The introduction of VR simulators with the real-time quantitative evaluation of the student input, add another dimension into how feedback is delivered to dental students. Based on these objective simulator-generated metrics further assessment can be provided such as objective augmented feedback to
students, errors detection and correction, as well as informed decisions about student’s competence in particular procedures (Porte et al. 2007).
It is critical that dental educators investigate the best pedagogical approaches to utilize such kinematic information to enrich the feedback practices during the simulation experience.
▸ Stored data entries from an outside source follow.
(** [grants.Request] *)
Record GrantRequest : Type := MkGrantRequest {
  req_Client : string;
  req_ClientRequestID : string;
  req_Operation : string;
  req_Target : Target;
  req_Attrs : StringListMap;
  req_Metadata : gmap string string;
  req_Reason : string;
  req_Duration : Duration;
  req_PendingTimeout : Duration;
  req_MaxUses : Limit;
  req_MaxUsesSpecified : bool;
  req_MaxUsesDefaulted : bool
}.

(** [GrantUse] *)
Record GrantUse : Type := MkGrantUse {
  use_GrantID : string;
  use_RequestID : string;
  use_Operation : string;
  use_State : UseState;
  use_Revision : Z;
  use_CreatedAt : Time;
  use_UpdatedAt : Time;
  use_SettledAt : Time
}.

(** [lifecycleEventRecord]; [Sequence] is a [uint64]. *)
Record EventRecord : Type := MkEventRecord {
  ev_Sequence : Z;
  ev_Kind : EventKind;
  ev_GrantID : string;
  ev_Status : Status;
  ev_UsedCount : Z;
  ev_ReservedCount : Z;
  ev_Revision : Z;
  ev_Time : Time;
  ev_Approver : string;
  ev_PreviousStatus : Status;
  ev_PreviousRevision : Z;
  ev_ExpectedRevision : Z
}.

(** [decisionRecord]; the preserved JSON texts are empty when nil. *)
Record DecisionRecord : Type := MkDecisionRecord {
  rec_Scope : string;
  rec_CommandHash : string;
  rec_Result : Grant;
  rec_Previous : Grant;
  rec_EventCursor : string;
  rec_FailureCode : Code;
  rec_FailureReference : string;
  rec_CommittedAt : Time;
  rec_resultJSON : string;
  rec_previousJSON : string
}.

(** [fileData]; the version is the constant [grantFileVersion]. *)
Record FileData : Type := MkFileData {
  fd_Grants : list Grant;
  fd_Uses : list GrantUse;
  fd_Events : list EventRecord;
  fd_NextEvent : Z;
  fd_DecisionRecords : list DecisionRecord
}.

#[export] Instance GrantUse_eq_dec : EqDecision GrantUse.
Proof. solve_decision. Defined.
#[export] Instance EventRecord_eq_dec : EqDecision EventRecord.
Proof. solve_decision. Defined.

Definition set_Grants (v : list Grant) (d : FileData) : FileData :=
  MkFileData v (fd_Uses d) (fd_Events d) (fd_NextEvent d) (fd_DecisionRecords d).
Definition set_Uses (v : list GrantUse) (d : FileData) : FileData :=
  MkFileData (fd_Grants d) v (fd_Events d) (fd_NextEvent d) (fd_DecisionRecords d).
Definition set_Events (v : list EventRecord) (next : Z) (d : FileData) : FileData :=
  MkFileData (fd_Grants d) (fd_Uses d) v next (fd_DecisionRecords d).
Definition set_DecisionRecords (v : list DecisionRecord) (d : FileData) : FileData :=
  MkFileData (fd_Grants d) (fd_Uses d) (fd_Events d) (fd_NextEvent d) v.

(** The state of a store that has no file yet. *)
Definition emptyState : FileData := MkFileData [] [] [] 1 [].

(** ** Texts *)

Definition status_text (s : Status) : string :=
  match s with
  | StatusPending => "pending" | StatusActive => "active" | StatusDenied => "denied"
  | StatusFailed => "failed" | StatusExpired => "expired" | StatusConsumed => "consumed"
  | StatusRevoked => "revoked" | StatusCanceled => "canceled" | StatusOther text => text
  end.

(** ** Requests: metadata.go and grants.go *)

Definition MetadataMode : string := "grant_mode".
Definition maxMetadataEntries : Z := 32.
Definition maxMetadataKeyBytes : Z := 128.
Definition maxMetadataValueBytes : Z := 4096.

Definition normalizeRequestMetadata (metadata : gmap string string) : gmap string string :=
  match metadata !! MetadataMode with
  | Some _ => metadata
  | None => <[MetadataMode := "window"]> metadata
  end.

Definition validMetadataMode (mode : string) : bool :=
  String.eqb mode "window" || String.eqb mode "execution".

Definition validateMetadataEntry (key value : string) : result error unit :=
  refuse (negb (String.eqb (trim_space key) key) || is_empty key
          || (maxMetadataKeyBytes <? len key))
    (errorf "grant metadata key %q is invalid" [key]) ;;;
  refuse (is_blank value || (maxMetadataValueBytes <? len value))
    (errorf "grant metadata value for %q is invalid" [key]).

(** [safeOperatorIdentity]: operator_decisions.go *)
Definition maxApproverBytes : Z := 200.

Definition safeOperatorIdentity (value : string) : bool :=
  if (maxApproverBytes <? len value) || negb (valid_utf8 value) then false
  else forallb (λ char, negb (is_control char)) (runes value).

Section requests.
Context {R : MapRange}.

Definition validateMetadata (metadata : gmap string string) : result error unit :=
  refuse (negb (validMetadataMode (default EmptyString (metadata !! MetadataMode))))
    (errorf "grant metadata mode is invalid" []) ;;;
  refuse (maxMetadataEntries <? Z.of_nat (size metadata))
    (errorf "grant metadata exceeds %d entries" []) ;;;
  for_each (λ '(key, value), validateMetadataEntry key value) (map_range metadata).

Definition validateValueMap (kind : string) (values : StringListMap) : result error unit :=
  for_each (λ '(name, list),
    refuse (is_blank name) (errorf "%s name is required" [kind]) ;;;
    refuse (Nat.eqb (length list) 0) (errorf "%s %q values must not be empty" [kind; name]) ;;;
    for_each (λ value, refuse (is_blank value)
      (errorf "%s %q contains an empty value" [kind; name])) list)
    (map_range values).

(** [stringMapsEqual]; an absent key reads as the empty string. *)
Definition stringMapsEqual (l r : gmap string string) : bool :=
  if negb (Nat.eqb (size l) (size r)) then false
  else forallb (λ '(key, value), String.eqb (default EmptyString (r !! key)) value)
         (map_range l).

Definition normalizeRequestValues (req : GrantRequest) : result error GrantRequest :=
  refuse (is_empty (req_Client req) || is_empty (req_Operation req)
          || is_empty (target_Kind (req_Target req)))
    (errorf "client, operation, and target are required" []) ;;;
  refuse (is_empty (req_Reason req)) (errorf "grant reason is required" []) ;;;
  validateValueMap "target field" (target_Fields (req_Target req)) ;;;
  validateValueMap "attr" (req_Attrs req) ;;;
  let metadata := normalizeRequestMetadata (req_Metadata req) in
  validateMetadata metadata ;;;
  Ok (MkGrantRequest (req_Client req) (req_ClientRequestID req) (req_Operation req)
        (MkTarget (target_Kind (req_Target req))
           (CanonicalStringSliceMap (target_Fields (req_Target req))))
        (CanonicalStringSliceMap (req_Attrs req)) metadata (req_Reason req)
        (req_Duration req) (req_PendingTimeout req) (req_MaxUses req)
        (req_MaxUsesSpecified req) (req_MaxUsesDefaulted req)).

Definition with_bounds (duration pending : Duration) (req : GrantRequest) : GrantRequest :=
  MkGrantRequest (req_Client req) (req_ClientRequestID req) (req_Operation req)
    (req_Target req) (req_Attrs req) (req_Metadata req) (req_Reason req)
    duration pending (req_MaxUses req) (req_MaxUsesSpecified req) (req_MaxUsesDefaulted req).

Definition with_uses (uses : Limit) (specified defaulted : bool) (req : GrantRequest)
  : GrantRequest :=
  MkGrantRequest (req_Client req) (req_ClientRequestID req) (req_Operation req)
    (req_Target req) (req_Attrs req) (req_Metadata req) (req_Reason req)
    (req_Duration req) (req_PendingTimeout req) uses specified defaulted.

Definition normalizeRequestUseLimit (req : GrantRequest) : result error GrantRequest :=
  let req :=
    if negb (req_MaxUsesSpecified req) && IsUnlimited (req_MaxUses req)
    then with_uses defaultMaxUses (req_MaxUsesSpecified req) true req else req in
  let req := with_uses (req_MaxUses req) true (req_MaxUsesDefaulted req) req in
  refuse (req_MaxUses req <? 0)
    (errorf "grant max uses must be positive or unlimited" []) ;;;
  refuse (maxMaxUses <? req_MaxUses req) (errorf "grant max uses exceeds maximum" []) ;;;
  Ok req.

Definition normalizeRequestBounds (o : Options) (req : GrantRequest)
  : result error GrantRequest :=
  let duration := if req_Duration req <=? 0 then opts_DefaultDuration o else req_Duration req in
  refuse (opts_MaxDuration o <? duration) (errorf "grant duration exceeds maximum" []) ;;;
  let pending :=
    if req_PendingTimeout req <=? 0 then opts_PendingTimeout o else req_PendingTimeout req in
  normalizeRequestUseLimit (with_bounds duration pending req).

(** [Store.normalizeRequest] *)
Definition normalizeGrantRequest (o : Options) (req : GrantRequest)
  : result error GrantRequest :=
  normalized ← normalizeRequestValues req;
  normalizeRequestBounds o normalized.

(** ** Comparison of a request with a stored grant: lifecycle_helpers.go *)

Definition mapsEqual (l r : StringListMap) : bool := StringSliceMapsEqual l r.

Definition targetEqual (l r : Target) : bool :=
  String.eqb (target_Kind l) (target_Kind r) && mapsEqual (target_Fields l) (target_Fields r).

Definition sameRequestBounds (g : Grant) (req : GrantRequest) : bool :=
  (grant_MaxUses g =? req_MaxUses req)
  && Bool.eqb (grant_RequestedMaxUsesDefaulted g) (req_MaxUsesDefaulted req)
  && (grant_Duration g =? req_Duration req)
  && (grant_PendingTimeout g =? req_PendingTimeout req).

Definition sameRequest (g : Grant) (req : GrantRequest) : bool :=
  String.eqb (grant_Operation g) (req_Operation req)
  && targetEqual (grant_Target g) (req_Target req)
  && mapsEqual (grant_Attrs g) (req_Attrs req)
  && stringMapsEqual (grant_Metadata g) (req_Metadata req)
  && String.eqb (grant_Reason g) (req_Reason req) && sameRequestBounds g req.
End requests.

Definition findIdempotent (grants : list Grant) (req : GrantRequest) : option Grant :=
  if is_empty (req_ClientRequestID req) then None
  else find (λ g, String.eqb (grant_Client g) (req_Client req)
                  && String.eqb (grant_ClientRequestID g) (req_ClientRequestID req)
                  && negb (bool_decide (grant_Status g = StatusCanceled))) grants.

Definition pendingCapacityAvailable (o : Options) (values : list Grant) (client : string) : bool :=
  let pending := filter (λ g, bool_decide (grant_Status g = StatusPending) = true) values in
  let clientPending := filter (λ g, String.eqb (grant_Client g) client = true) pending in
  (Z.of_nat (length clientPending) <? opts_MaxPendingPerClient o)
  && (Z.of_nat (length pending) <? opts_MaxPendingGlobal o).

(** [newGrant], after the identifier and the clock have been read. *)
Definition newGrant (req : GrantRequest) (id : string) (now : Time) : Grant :=
  MkGrant id (req_Client req) (req_ClientRequestID req) (req_Operation req) (req_Target req)
    (req_Attrs req) (req_Metadata req) (req_Reason req) StatusPending 0 now
    (now + req_PendingTimeout req) 0 (req_Duration req) (req_Duration req)
    (req_PendingTimeout req) 0 EmptyString EmptyString no_code EmptyString 0
    0 0 0 0 0 false 0 (req_MaxUses req) (req_MaxUses req) (req_MaxUsesDefaulted req) no_status.

(** [findGrant]: the index and the grant. *)
Fixpoint findGrant (grants : list Grant) (id : string) : option (nat * Grant) :=
  match grants with
  | [] => None
  | g :: rest =>
    if String.eqb (grant_ID g) id then Some (0%nat, g)
    else '(i, g) ← findGrant rest id; Some (S i, g)
  end.

(** [findUseIndex] *)
Fixpoint findUseIndex (uses : list GrantUse) (requestID : string) : option (nat * GrantUse) :=
  match uses with
  | [] => None
  | u :: rest =>
    if String.eqb (use_RequestID u) requestID then Some (0%nat, u)
    else '(i, u) ← findUseIndex rest requestID; Some (S i, u)
  end.

Definition findUse (uses : list GrantUse) (requestID : string) : option GrantUse :=
  snd <$> findUseIndex uses requestID.

(** ** Uses: uses.go *)

Definition validUseIdentity (grantID requestID operation : string) : bool :=
  negb (is_empty grantID) && (len grantID <=? 128) && negb (is_empty requestID)
  && (len requestID <=? 128) && negb (is_empty operation) && (len operation <=? 128)
  && negb (contains_any (String " " (String "009" (String "013" (String "010" EmptyString))))
             requestID).

Definition validUseState (s : UseState) : bool :=
  match s with UseOther _ => false | _ => true end.

Definition useStateSettled (s : UseState) : bool :=
  match s with UseCommitted | UseReleased => true | _ => false end.

Definition reservationCanSettle (s : Status) : bool :=
  match s with StatusActive | StatusExpired | StatusRevoked => true | _ => false end.

Definition validUseSettlementTime (u : GrantUse) : bool :=
  Bool.eqb (useStateSettled (use_State u)) (negb (time_is_zero (use_SettledAt u)))
  && (time_is_zero (use_SettledAt u) || negb (time_before (use_SettledAt u) (use_UpdatedAt u))).

Definition validLoadedUseLifecycle (u : GrantUse) : bool :=
  if negb (validUseState (use_State u)) || (use_Revision u <? 1) then false
  else negb (time_is_zero (use_CreatedAt u))
       && negb (time_before (use_UpdatedAt u) (use_CreatedAt u)) && validUseSettlementTime u.

Definition validLoadedUseIdentity (u : GrantUse) (g : Grant) : bool :=
  validUseIdentity (use_GrantID u) (use_RequestID u) (use_Operation u)
  && String.eqb (grant_Operation g) (use_Operation u).

Definition validLoadedUse (u : GrantUse) (g : Grant) : bool :=
  validLoadedUseIdentity u g && validLoadedUseLifecycle u.

(** [aggregateGrantUse] *)
Definition aggregateGrantUse (g : Grant) (u : GrantUse) : Grant :=
  match use_State u with
  | UseCommitted =>
    let g := set_UsedCount (grant_UsedCount g + 1) g in
    if time_before (grant_UsedAt g) (use_SettledAt u)
    then set_UsedAt (use_SettledAt u) g else g
  | UseReserved | UseRetained =>
    let g := set_ReservedCount (grant_ReservedCount g + 1) g in
    let g := if time_is_zero (grant_ReservedAt g) || time_before (use_UpdatedAt u) (grant_ReservedAt g)
             then set_ReservedAt (use_UpdatedAt u) g else g in
    if bool_decide (use_State u = UseRetained) then set_ReservationRetained true g else g
  | _ => g
  end.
They need to draw on key theoretical concepts from other disciplines (particularly education literature, motor skill learning literature) and adapt the best practices to suit our specific needs and ultimately optimize the dental student learning experience.
6.8 Conclusions
The learning of basic manual dexterity skills was accelerated when participants were provided with haptic simulator’s feedback in conjunction with an
experienced dental instructor feedback, relative to groups with access to the device only or instructor only feedback. This was particularly beneficial for the retention of learned skills. There was an overall performance improvement for all groups at the end of the experiment (retention phase), which was evidenced by lower error scores as well as comparable time for task performance (DT). These findings were supported by evidence from motor learning literature which describe the rapid “model-based” learning, based on previously developed ‘forward models’ (as seen in the combined feedback group
performance), and the slower “model-free” learning based on ‘inverse models’ via trial and error (as seen in the device feedback group performance).
These data indicate that integration of VR into a dental curriculum needs consideration in order to maximise VR's potential utility in motor skill learning and to complement existing simulation techniques. This will be discussed further in the next chapter.